Automated Optimization of Pseudopotentials for Faster and More Accurate Plane Wave Density Functional Theory Calculations in Materials

Abstract

In principle, the properties of materials are determined by the behavior of electrons. Therefore quantum mechanical electronic structure calculations play a critical role in materials modeling. These calculations owe much of their success in materials research to speed improvements enabled by the pseudopotential approximation to density functional theory (DFT). However, new pseudopotentials still need to be developed to meet the accuracy and speed demands of the materials design framework. The goal of this research is thus to improve on previous generations of pseudopotentials using automated searches for optimal pseudopotential parameters.

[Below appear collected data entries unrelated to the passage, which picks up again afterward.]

(** * The offline effect engine of Audacity (src/effects/Effect.cpp)

    A shallow embedding of [Effect::DoEffect], [Effect::Process],
    [Effect::ProcessPass], [Effect::ProcessTrack], [Effect::CopyInputTracks]
    and [Effect::ReplaceProcessedTracks], and the properties of the
    streaming pipeline proved about them. *)

From Stdlib Require Import ZArith Lia.
From stdpp Require Import base tactics option list numbers.

(** ** Samples, tracks and track lists *)

(** A [float] sample.  The engine only moves samples around and writes
    [0.0]; integers stand for the sample values. *)
Abbreviation sample := Z.

(** [FloatBuffers]: one array per channel. *)
Abbreviation FloatBuffers := (list (list sample)).

Inductive EffectType :=
  | EffectTypeNone | EffectTypeGenerate | EffectTypeProcess | EffectTypeAnalyze.

Inductive ChannelName :=
  | ChannelNameEOL | ChannelNameMono | ChannelNameFrontLeft | ChannelNameFrontRight.

Inductive TrackKind := WaveTrackKind | LabelTrackKind | NoteTrackKind.

Inductive ChannelType := LeftChannel | RightChannel | MonoChannel.

Inductive ProgressResult := Cancelled | Success | Failed | Stopped.

#[global] Instance EffectType_eq_dec : EqDecision EffectType.
Proof. solve_decision. Defined.
#[global] Instance TrackKind_eq_dec : EqDecision TrackKind.
Proof. solve_decision. Defined.
#[global] Instance ChannelType_eq_dec : EqDecision ChannelType.
Proof. solve_decision. Defined.
#[global] Instance ProgressResult_eq_dec : EqDecision ProgressResult.
Proof. solve_decision. Defined.

(** Modelled from the spec: the track objects of Track.h and WaveTrack.h are
    not part of the sources at hand.  A track is its address ([tid], the
    identity the [Track*] comparisons of the engine test), the attributes
    the engine reads, and its samples (the Sample Source/Sink of the spec). *)
Record Track := mkTrack {
  tid : nat;
  GetKind : TrackKind;
  GetSelected : bool;
  IsSyncLockSelected : bool;
  GetLinked : bool;          (* first channel of a stereo pair *)
  GetChannel : ChannelType;
  GetRate : Z;
  GetMaxBlockSize : Z;
  samples : list sample;
}.

Definition with_samples (s : list sample) (t : Track) : Track :=
  mkTrack (tid t) (GetKind t) (GetSelected t) (IsSyncLockSelected t)
          (GetLinked t) (GetChannel t) (GetRate t) (GetMaxBlockSize t) s.

Definition Track_selected (t : Track) : Track :=
  mkTrack (tid t) (GetKind t) true (IsSyncLockSelected t)
          (GetLinked t) (GetChannel t) (GetRate t) (GetMaxBlockSize t) (samples t).

(** Modelled from the spec: [Get(buffer, startSample, count)] of the Sample
    Source; positions past the end of the track read as silence. *)
Definition Track_Get (t : Track) (start count : nat) : list sample :=
  resize count 0%Z (drop start (samples t)).

(** Modelled from the spec: [Set(buffer, startSample, count)] of the Sample
    Sink overwrites existing samples in place. *)
Definition Track_Set (buffer : list sample) (start count : nat) (t : Track) : Track :=
  with_samples (list_inserts start (take count buffer) (samples t)) t.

In this dissertation, I show that optimizations using a multi-objective genetic algorithm can improve the accuracy and speed of pseudopotentials compared to those previously published in the literature. Additionally, I propose a new scattering property metric for pseudopotentials based on the arctangent of the logderivatives, which can cheaply identify ghost states and logderivative disagreements. This metric is key for enabling automated pseudopotential optimization, and facilitates reporting of the accuracy of published pseudopotentials. Finally, I demonstrate the automated design of a gallium pseudopotential using the arctangent metric, which results in a 40% speedup of defect calculations in gallium nitride.